D U A P U L U H S E M B I L A N

351 16 1
                                    

HAPPY READING!!!

"Kau tidak tahu tentang siapa diriku sebenarnya, tentang apa yang aku alami selama ini, so, i hope you stop judge me."


Dari sekian banyaknya bintang di langit, hanya ada satu bulan bersinar dengan terang. Dari sekian banyaknya makhluk di muka bumi ini hanya ada satu membuat hati terpikat dan itu berlaku selamanya.

Malam ini Zero duduk menatap langit dari taman rumah sakit, rumah sakit? Ya seperti biasa Zero akan selalu menyempatkan diri mengunjungi sang pujaan hati meski tidak ada balasan dari seseorang itu.

Terasa hampa seperti malam malam biasanya, tidak ada yang spesial. Zero mengusap kasar wajahnya berkeluh dengan semua apa dialaminya.

"Kenapa harus gue terus sih!?" ucapnya frustasi, ia tidak sanggup lagi jika harus merasakan penderitaan seperti ini terus.

Keluarganya pergi meninggalkannya sendiri bahkan sampai sekarang tak kunjung kembali kepadanya, sudah hampir tiga tahun mereka tidak pernah mengunjungi Zero jangankan mengunjungi memberi kabar bak sekata pun tidak pernah. Uang dan uang hanya itu diberikan kepadanya Zero tidak membutuhkan uang ia butuh kedua orangtuanya ada disisinya dan mendapatkan kasih sayang utuh bukan uang.

"Zil, kapan lo bakal sembuh. Mungkin mustahil tapi gue mohon sembuh buat gue," sambung Zero lirih, inilah seorang Alzero Brathadikara Abelvan rapuh tak tersentuh. Lelaki yang setiap harinya memberi seribu pesona kepada kaum hawa, bersifat dingin, bengis dengan tatapan selalu tajam ini ternyata mempunyai banyak masalah dalam hidupnya.

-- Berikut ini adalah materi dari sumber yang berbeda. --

(* ===== verification/AgentConnect.v ===== *)
(** * Agents connecting to the hub ([internal/hub/agent_connect.go], [getUniversalToken] of
    [internal/hub/api.go])

    An agent opens a WebSocket with a token.  The token belongs to a system (a
    row of [fingerprints]) or is a universal token of a user, kept in an
    expiring map or, permanent ones, in [universal_tokens].  After the upgrade
    the hub asks for the agent's fingerprint and decides which system the
    connection belongs to, or creates one.

    The collections are behind [ConnectDB]; SemVer parsing, the WebSocket
    upgrade and the challenge ([GetFingerprint]) are outcomes given to the
    model. *)

From S2P Require Import Prelude GoStrings ExpiryMap.

Record FingerprintRecord := {
  Id : string; SystemId : string; Fingerprint : string; Token : string }.

Module FingerprintResponse.
Record t := { Fingerprint : string; Hostname : string; Port : string; Name : string }.
End FingerprintResponse.

Class ConnectDB (DB : Type) := {
  (* [fingerprints] *)
  queryFingerprints : DB → string → option (list FingerprintRecord);
  findFingerprint : DB → string → option FingerprintRecord;
  newFingerprintId : DB → string;
  saveFingerprint : DB → FingerprintRecord → option DB;
  fingerprints : DB → gmap string FingerprintRecord;
  (* [systems]: name, host, port and users of the new record; its id *)
  insertSystem : DB → string → string → string → list string → option (DB * string);
  owners : DB → gmap string (list string);
  (* [universal_tokens]: the token of a user *)
  findUniversalByToken : DB → string → option string;
  findUniversalByUser : DB → string → option string;
  saveUniversal : DB → string → string → option DB;
  deleteUniversal : DB → string → option DB;
  universal : DB → gmap string string;
}.

Class ConnectDBLaws (DB : Type) `{ConnectDB DB} := {
  fingerprints_id : ∀ d, fingerprints d !! "" = None;
  fingerprints_key : ∀ d id r, fingerprints d !! id = Some r → Id r = id;
  queryFingerprints_spec : ∀ d tok l, queryFingerprints d tok = Some l →
    NoDup l ∧ ∀ r, r ∈ l ↔ fingerprints d !! Id r = Some r ∧ Token r = tok;
  findFingerprint_spec : ∀ d id r, findFingerprint d id = Some r → fingerprints d !! id = Some r;
  newFingerprintId_fresh : ∀ d, newFingerprintId d ≠ "" ∧ fingerprints d !! newFingerprintId d = None;
  saveFingerprint_spec : ∀ d r d', saveFingerprint d r = Some d' →
    fingerprints d' = <[Id r := r]> (fingerprints d) ∧ owners d' = owners d ∧
    universal d' = universal d;
  insertSystem_spec : ∀ d n h p us d' id, insertSystem d n h p us = Some (d', id) →
    owners d !! id = None ∧ owners d' = <[id := us]> (owners d) ∧
    fingerprints d' = fingerprints d ∧ universal d' = universal d;
  findUniversalByToken_spec : ∀ d tok u, findUniversalByToken d tok = Some u →
    universal d !! u = Some tok;
  findUniversalByUser_spec : ∀ d u, findUniversalByUser d u = universal d !! u;
  saveUniversal_spec : ∀ d u tok d', saveUniversal d u tok = Some d' →
    universal d' = <[u := tok]> (universal d);
  deleteUniversal_spec : ∀ d u d', deleteUniversal d u = Some d' →
    universal d' = delete u (universal d);
}.

Module AgentConnect.
Import ExpiryMap.

(** ** [net.SplitHostPort] *)

(** Position of the first and of the last occurrence of a byte. *)
Fixpoint IndexByte (s : string) (c : ascii) : option nat :=
  match s with
  | EmptyString => None
  | String a s => if Ascii.eqb a c then Some 0%nat else S <$> IndexByte s c
  end.

Fixpoint LastIndexByte (s : string) (c : ascii) : option nat :=
  match s with
  | EmptyString => None
  | String a s =>
      match LastIndexByte s c with
      | Some i => Some (S i)
      | None => if Ascii.eqb a c then Some 0%nat else None
      end
  end.

Definition from (i : nat) (s : string) : string := substring i (String.length s) s.

(** The host; [None] for every error. *)
Definition SplitHostPort (hostport : string) : option string :=
  i ← LastIndexByte hostport ":";
  '(host, j, k) ←
    match hostport with
    | String "[" _ =>
        e ← IndexByte hostport "]";
        if decide (S e = i) then Some (substring 1 (e - 1) hostport, 1%nat, S e) else None
    | _ =>
        let host := substring 0 i hostport in
        match IndexByte host ":" with Some _ => None | None => Some (host, 0%nat, 0%nat) end
    end;
  match IndexByte (from j hostport) "[", IndexByte (from k hostport) "]" with
  | None, None => Some host
  | _, _ => None
  end.

Section connect.
Context {DB : Type} `{CDB : ConnectDB DB} {CDBL : ConnectDBLaws DB}.
Context {M : Type → Type} {KV : KVStore M} {KVL : KVStoreLaws M} {RO : RangeOrder string}.

Notation tokens := (ExpiryMap (M := M) (T := string)).

(** A request: its headers (by [Header.Get]) and the peer's address. *)
Record Request := { Header : string → string; RemoteAddr : string }.

Definition getRealIP (r : Request) : string :=
  let cf := Header r "CF-Connecting-IP" in
  let xff := Header r "X-Forwarded-For" in
  if negb (String.eqb cf "") then cf
  else if negb (String.eqb xff "") then
    match Split comma xff with ip :: _ => TrimSpace ip | [] => "" end
  else match SplitHostPort (RemoteAddr r) with Some ip => ip | None => RemoteAddr r end.

(** [agentConnectRequest] once its token was looked up. *)
Record agentConnectRequest := {
  req : Request; token : string; isUniversalToken : bool; userId : string }.

Definition validateAgentHeaders (r : Request) : option (string * string) :=
  let token := Header r "X-Token" in
  let agentVersion := Header r "X-Beszel" in
  if String.eqb agentVersion "" || String.eqb token "" || (64 <? String.length token)%nat
  then None else Some (token, agentVersion).

Definition getFingerprintRecordsByToken (d : DB) (token : string) : list FingerprintRecord :=
  default [] (queryFingerprints d token).

(** The answer to the HTTP request. *)
Inductive answer :=
| Rejected (code : Z) (message : string)
| Upgraded (acr : agentConnectRequest) (fpRecords : list FingerprintRecord).
Definition with_subs (v : vars) (m : gmap string subscriptionInfo) : vars := {|
  activeSubscriptions := m; workerRunning := workerRunning v; tickerStopChan := tickerStopChan v;
  workers := workers v |}.

Definition with_workers (v : vars) (ws : list worker) : vars := {|
  activeSubscriptions := activeSubscriptions v; workerRunning := workerRunning v;
  tickerStopChan := tickerStopChan v; workers := ws |}.

(** [strings.HasPrefix(k, "rt_metrics")] *)
Definition rt_key (k : string) : bool := HasPrefix k "rt_metrics".

(** What a handler does, access by access. *)
Inductive action :=
| Add (k : string)      (* the entry of a new subscription *)
| Added                 (* [onRealtimeSubscriptionAdded] *)
| Remove (k : string)   (* the entry of one that ended *)
| Check                 (* the guard of [checkSubscriptions] *)
| Stop.                 (* its critical section *)

Section realtime.
Context {RO : RangeOrder string} (system_of : string → string).

Definition add_subscription (k : string) (v : vars) : vars :=
  let systemId := system_of k in
  let info := default {| subscription := k; connectedClients := 0 |}
                (activeSubscriptions v !! systemId) in
  with_subs v (<[systemId := {| subscription := subscription info;
                                connectedClients := u8 (connectedClients info + 1) |}]>
                 (activeSubscriptions v)).

Definition onRealtimeSubscriptionAdded (v : vars) : vars :=
  if workerRunning v then v
  else {| activeSubscriptions := activeSubscriptions v; workerRunning := true;
          tickerStopChan := S (tickerStopChan v); workers := Fetching :: workers v |}.

Definition remove_subscription (k : string) (v : vars) : vars :=
  let systemId := system_of k in
  match activeSubscriptions v !! systemId with
  | None => v
  | Some info =>
      let n := u8 (connectedClients info - 1) in
      if n <=? 0 then with_subs v (delete systemId (activeSubscriptions v))
      else with_subs v (<[systemId := {| subscription := subscription info;
                                         connectedClients := n |}]> (activeSubscriptions v))
  end.

(** The guard of [checkSubscriptions] lets it go on. *)
Definition nothing_active (v : vars) : bool :=
  workerRunning v && bool_decide (activeSubscriptions v = ∅).

(** A send that does not block reaches a worker that waits on the channel, if any. *)
Fixpoint receive (c : nat) (ws : list worker) : list worker :=
  match ws with
  | [] => []
  | w :: ws' => if decide (w = Selecting c) then ws' else w :: receive c ws'
  end.

Definition stop_worker (v : vars) : vars := {|
  activeSubscriptions := activeSubscriptions v; workerRunning := false;
  tickerStopChan := tickerStopChan v;
  workers := if (tickerStopChan v =? 0)%nat then workers v
             else receive (tickerStopChan v) (workers v) |}.

(** One access, and what the handler does next because of it. *)
Definition exec (a : action) (v : vars) : vars * list action :=
  match a with
  | Add k => (add_subscription k v, [])
  | Added => (onRealtimeSubscriptionAdded v, [])
  | Remove k => (remove_subscription k v, [])
  | Check => (v, if nothing_active v then [Stop] else [])
  | Stop => (stop_worker v, [])
  end.

(** [removeRealtimeSubscription], [checkSubscriptions] included. *)
Definition removeRealtimeSubscription (k : string) : list action :=
  if rt_key k then [Remove k; Check] else [].

Definition subscribe_one (k : string) : list action := if rt_key k then [Add k; Added] else [].

(** [range] over a client's subscriptions *)
Definition keys (s : gset string) : list string := (range_list (gset_to_gmap tt s)).*1.

Definition onRealtimeSubscribeRequest (oldSubs newSubs : gset string) : list action :=
  flat_map subscribe_one (keys (newSubs ∖ oldSubs)) ++
  flat_map removeRealtimeSubscription (keys (oldSubs ∖ newSubs)).

(** After [e.Next()] the client is gone. *)
Definition onRealtimeConnectRequest (subs : gset string) : list action :=
  flat_map removeRealtimeSubscription (keys subs).

(** ** One round of a worker *)

(** [client.HasSubscription] *)
Definition HasSubscription (name : string) (client : nat * gset string) : bool :=
  bool_decide (name ∈ client.2).

(** [notify]: the clients that get the message. *)
Definition notify {Data} (clients : gmap nat (gset string)) (name : string) (data : Data)
    : list (nat * string * Data) :=
  map (λ '(c, _), (c, name, data))
    (filter (HasSubscription name) (map_to_list clients)).

(** [fetch] is [GetSystem] and the answer of the agent, [None] when there is none. *)
Definition fetchRealtimeDataAndNotify {Data} (fetch : string → option Data)
    (clients : gmap nat (gset string)) (v : vars) : list (nat * string * Data) :=
  flat_map (λ '(systemId, info),
      match fetch systemId with
      | None => []
      | Some data => notify clients (subscription info) data
      end)
    (range_list (activeSubscriptions v)).

(** [startRealtimeWorker]: a worker that finished a round waits on the present channel; at a
    tick it starts the next round, or returns when nobody is subscribed. *)
Definition round_done (v : vars) : worker := Selecting (tickerStopChan v).
Definition tick (v : vars) : list worker :=
  if bool_decide (activeSubscriptions v = ∅) then [] else [Fetching].

(** ** All goroutines *)

Record hub := {
  rt : vars;
  clients : gmap nat (gset string);
  threads : list (list action);
}.

Definition hub0 : hub := {| rt := vars0; clients := ∅; threads := [] |}.

Definition subs_of (h : hub) (c : nat) : gset string := default ∅ (clients h !! c).

(** With [serial], a request starts only when the handlers of earlier ones are done. *)
Inductive step (serial : bool) (h : hub) : hub → Prop :=
| step_subscribe c newSubs :
    (serial = true → threads h = []) →
    step serial h {| rt := rt h; clients := <[c := newSubs]> (clients h);
                     threads := onRealtimeSubscribeRequest (subs_of h c) newSubs :: threads h |}
| step_disconnect c :
    (serial = true → threads h = []) →
    step serial h {| rt := rt h; clients := delete c (clients h);
                     threads := onRealtimeConnectRequest (subs_of h c) :: threads h |}
| step_handler l1 a rest l2 v more :
    threads h = l1 ++ (a :: rest) :: l2 → exec a (rt h) = (v, more) →
    step serial h {| rt := v; clients := clients h; threads := l1 ++ (more ++ rest) :: l2 |}
| step_return l1 l2 :
    threads h = l1 ++ [] :: l2 →
    step serial h {| rt := rt h; clients := clients h; threads := l1 ++ l2 |}
| step_round l1 l2 :
    workers (rt h) = l1 ++ Fetching :: l2 →
    step serial h {| rt := with_workers (rt h) (l1 ++ round_done (rt h) :: l2);
                     clients := clients h; threads := threads h |}
| step_tick l1 c l2 :
    workers (rt h) = l1 ++ Selecting c :: l2 →
    step serial h {| rt := with_workers (rt h) (l1 ++ tick (rt h) ++ l2);
                     clients := clients h; threads := threads h |}.

(** ** What the map counts *)

(** The subscriptions of a client that watch a system, and those of all clients. *)
Definition watches (id k : string) : Prop := rt_key k = true ∧ system_of k = id.
#[local] Instance watches_dec id k : Decision (watches id k).
Proof. unfold watches. apply _. Defined.

Definition watching (id : string) (subs : gset string) : Z := Z.of_nat (size (filter (watches id) subs)).
Definition watchers (m : gmap nat (gset string)) (id : string) : Z :=
  Zsum (map (λ cs, watching id cs.2) (map_to_list m)).

Definition count (v : vars) (id : string) : Z :=
  match activeSubscriptions v !! id with Some info => connectedClients info | None => 0 end.

Lemma Zsum_perm l k : l ≡ₚ k → Zsum l = Zsum k.
Proof. induction 1; simpl; lia. Qed.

Orang bisa menjudge dia namun mereka tidak tahu bagaimana kehidupan aslinya, Zero bukanlah cowok kuat ia rapuh, seperti kayu lapuk yang butuh tiang untuk bersandar itulah Zero, membutuhkan pundak yang siap menampung segala keluh kesahnya, mendengarkan setiap apapun masalah terberatnya bukan hanya tempat untuk bercerita namun sebagi rumah dimana ia harus kembali. Namun belum ia temukan siapa pemilik tuan rumah itu siapa orang siap sedia menampungnya dengan segala kekurangan dan kelebihannya.

"Beri tahu gue gimana rasanya bahagia lagi!!!!" teriak Zero tanpa peduli tatapan tajam para suster dan pasien di taman itu.

Bangkit lalu pergi dari sana, menulusuri setiap lorong lorong rumah sakit dengan lampu remang remang diatasnya, tujuannya kamar tempat sang pujaan hati dirawat.

"Gimana kondisinya?" tanya Zero sesampainya disana kepada suster yang sedang menanganinya keluar dari ruangan tersebut.

Suster itu menggeleng samar, "seperti biasa, tidak mau makan, mas." Zero mengangguk.

🌼

"Haii," sapa Zero mengangkat sedikit tangannya keatas kepada orang didepannya.

Senyumnya mengembang melihat sosok Zero berada didepannya, perlahan ia bangkit berjalan sempoyongan menuju Zero lalu memeluknya.

Grep

"Kangen sama Evan," ucapnya seperti anak kecil sambil memanyunkan mulutnya sedikit kedepan dibalik punggung Zero.

"Evan juga kangen Ila," balas Zero, mengusap usap lembut dan penuh kasih sayang kepala gadis dalam pelukannya ini.

"Evan jahat, ngak nengokin Ila." Zero terkekeh mendengar suara kekanak kanakan gadis di depannya. "Ih, Ila ngambek nih, Evan ngetawain Ila mulu."